Author: jukka
Date: Wed Oct 10 05:07:41 2007
New Revision: 583443
URL: http://svn.apache.org/viewvc?rev=583443&view=rev
Log:
TIKA-40 - Tika needs to support diverse character encodings
- Use ICU4J to parse text content
- Support Metadata.CONTENT_ENCODING hints in TXTParser
- Added specific test cases for TXTParser
Added:
incubator/tika/trunk/src/test/java/org/apache/tika/parser/
incubator/tika/trunk/src/test/java/org/apache/tika/parser/txt/
incubator/tika/trunk/src/test/java/org/apache/tika/parser/txt/TXTParserTest.java
(with props)
Modified:
incubator/tika/trunk/CHANGES.txt
incubator/tika/trunk/pom.xml
incubator/tika/trunk/src/main/java/org/apache/tika/parser/txt/TXTParser.java
Modified: incubator/tika/trunk/CHANGES.txt
URL:
http://svn.apache.org/viewvc/incubator/tika/trunk/CHANGES.txt?rev=583443&r1=583442&r2=583443&view=diff
==============================================================================
--- incubator/tika/trunk/CHANGES.txt (original)
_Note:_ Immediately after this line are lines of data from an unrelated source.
(** ** Prompt listing *)

Lemma holds_listPrompts_filter u inc r :
  Sql.holds
    (if truthy_bool inc
     then Sql.or (Sql.eq String.eqb (MoodPrompts.userId r) (Some (user_id u)))
                 (Sql.eq String.eqb (MoodPrompts.userId r) None)
     else Sql.and (Sql.eq Bool.eqb (Some (MoodPrompts.isActive r)) (Some true))
                  (Sql.or (Sql.eq String.eqb (MoodPrompts.userId r) (Some (user_id u)))
                          (Sql.eq String.eqb (MoodPrompts.userId r) None)))
  = prompt_owned_by u r && (truthy_bool inc || MoodPrompts.isActive r).
Proof.
  unfold prompt_owned_by, Sql.eq, Sql.or, Sql.and, Sql.holds.
  destruct (truthy_bool inc), (MoodPrompts.userId r) as [owner|],
    (MoodPrompts.isActive r); cbn;
    try destruct (String.eqb owner (user_id u)); reflexivity.
Qed.

(** What [listPrompts] lists: the prompts whose [userId] is the caller's,
    active ones only unless inactive ones are asked for, newest first.  The
    comparison [userId = NULL] is never true, so no global prompt passes. *)
Lemma listPrompts_lists_own_prompts input context u rt w :
  caller context = Some u ->
  exists listed,
    listPrompts input context rt w
    = (Return (succeed {| prompt_items := listed;
                          prompt_total := Z.of_nat (List.length listed) |}),
       sent (Select TPrompts) w) /\
    listed
    = Sql.orderBy_desc MoodPrompts.createdAt
        (filter (fun r => prompt_owned_by u r
                          && (truthy_bool (ListPrompts.includeInactive input)
                              || MoodPrompts.isActive r))
           (prompts (db w))).
Proof.
  intros Hu. eexists. split.
  - unfold listPrompts, bind. rewrite (requireUser_signed_in context u rt w Hu).
    cbn. reflexivity.
  - f_equal. unfold Sql.where_. apply filter_ext. intros r.
    apply holds_listPrompts_filter.
Qed.

(** C1 (the code departs from it). A store holds one seeded global prompt,
    active.  The specification lists it for Alice, but [listPrompts] returns
    no item and [total = 0], with [includeInactive] unset and with
    [includeInactive = true] alike; once the prompt is switched off, it is
    not listed with [includeInactive = true] either. *)
Theorem global_prompt_is_not_listed :
  filter (visible_prompt Sample.alice false) (prompts (db Sample.seeded))
  = [Sample.prompt "p-global" None true] /\
  listPrompts {| ListPrompts.includeInactive := None |}
    (Sample.signed_in Sample.alice) Sample.first_call Sample.seeded
  = (Return (succeed {| prompt_items := []; prompt_total := 0 |}),
     sent (Select TPrompts) Sample.seeded) /\
  listPrompts {| ListPrompts.includeInactive := Some true |}
    (Sample.signed_in Sample.alice) Sample.first_call Sample.seeded
  = (Return (succeed {| prompt_items := []; prompt_total := 0 |}),
     sent (Select TPrompts) Sample.seeded) /\
  filter (visible_prompt Sample.alice true) (prompts (db Sample.seeded_off))
  = [Sample.prompt "p-global" None false] /\
  listPrompts {| ListPrompts.includeInactive := Some true |}
    (Sample.signed_in Sample.alice) Sample.first_call Sample.seeded_off
  = (Return (succeed {| prompt_items := []; prompt_total := 0 |}),
     sent (Select TPrompts) Sample.seeded_off).
Proof.
  repeat split; reflexivity.
Qed.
+++ incubator/tika/trunk/CHANGES.txt Wed Oct 10 05:07:41 2007
@@ -82,3 +82,5 @@
37. TIKA-49 - Some files have old-style license headers, fixed (Robert Burrell
Donkin & bdelacretaz)
38. TIKA-51 - Leftover temp files after running Tika tests, fixed (bdelacretaz)
+
+39. TIKA-40 - Tika needs to support diverse character encodings (jukka)
Modified: incubator/tika/trunk/pom.xml
URL:
http://svn.apache.org/viewvc/incubator/tika/trunk/pom.xml?rev=583443&r1=583442&r2=583443&view=diff
==============================================================================
--- incubator/tika/trunk/pom.xml (original)
+++ incubator/tika/trunk/pom.xml Wed Oct 10 05:07:41 2007
@@ -189,6 +189,11 @@
<version>4aug2000r7-dev</version>
</dependency>
<dependency>
+ <groupId>com.ibm.icu</groupId>
+ <artifactId>icu4j</artifactId>
+ <version>3.4.4</version>
+ </dependency>
+ <dependency>
<groupId>log4j</groupId>
<artifactId>log4j</artifactId>
<version>1.2.14</version>
Modified:
incubator/tika/trunk/src/main/java/org/apache/tika/parser/txt/TXTParser.java
URL:
http://svn.apache.org/viewvc/incubator/tika/trunk/src/main/java/org/apache/tika/parser/txt/TXTParser.java?rev=583443&r1=583442&r2=583443&view=diff
==============================================================================
---
incubator/tika/trunk/src/main/java/org/apache/tika/parser/txt/TXTParser.java
(original)
+++
incubator/tika/trunk/src/main/java/org/apache/tika/parser/txt/TXTParser.java
Wed Oct 10 05:07:41 2007
@@ -16,15 +16,17 @@
*/
package org.apache.tika.parser.txt;
-import java.io.BufferedReader;
+import java.io.BufferedInputStream;
import java.io.IOException;
import java.io.InputStream;
-import java.io.InputStreamReader;
import org.apache.tika.exception.TikaException;
import org.apache.tika.metadata.Metadata;
import org.apache.tika.parser.Parser;
+import com.ibm.icu.text.CharsetDetector;
+import com.ibm.icu.text.CharsetMatch;
+
/**
* Text parser
*/
@@ -32,16 +34,35 @@
public String parse(InputStream stream, Metadata metadata)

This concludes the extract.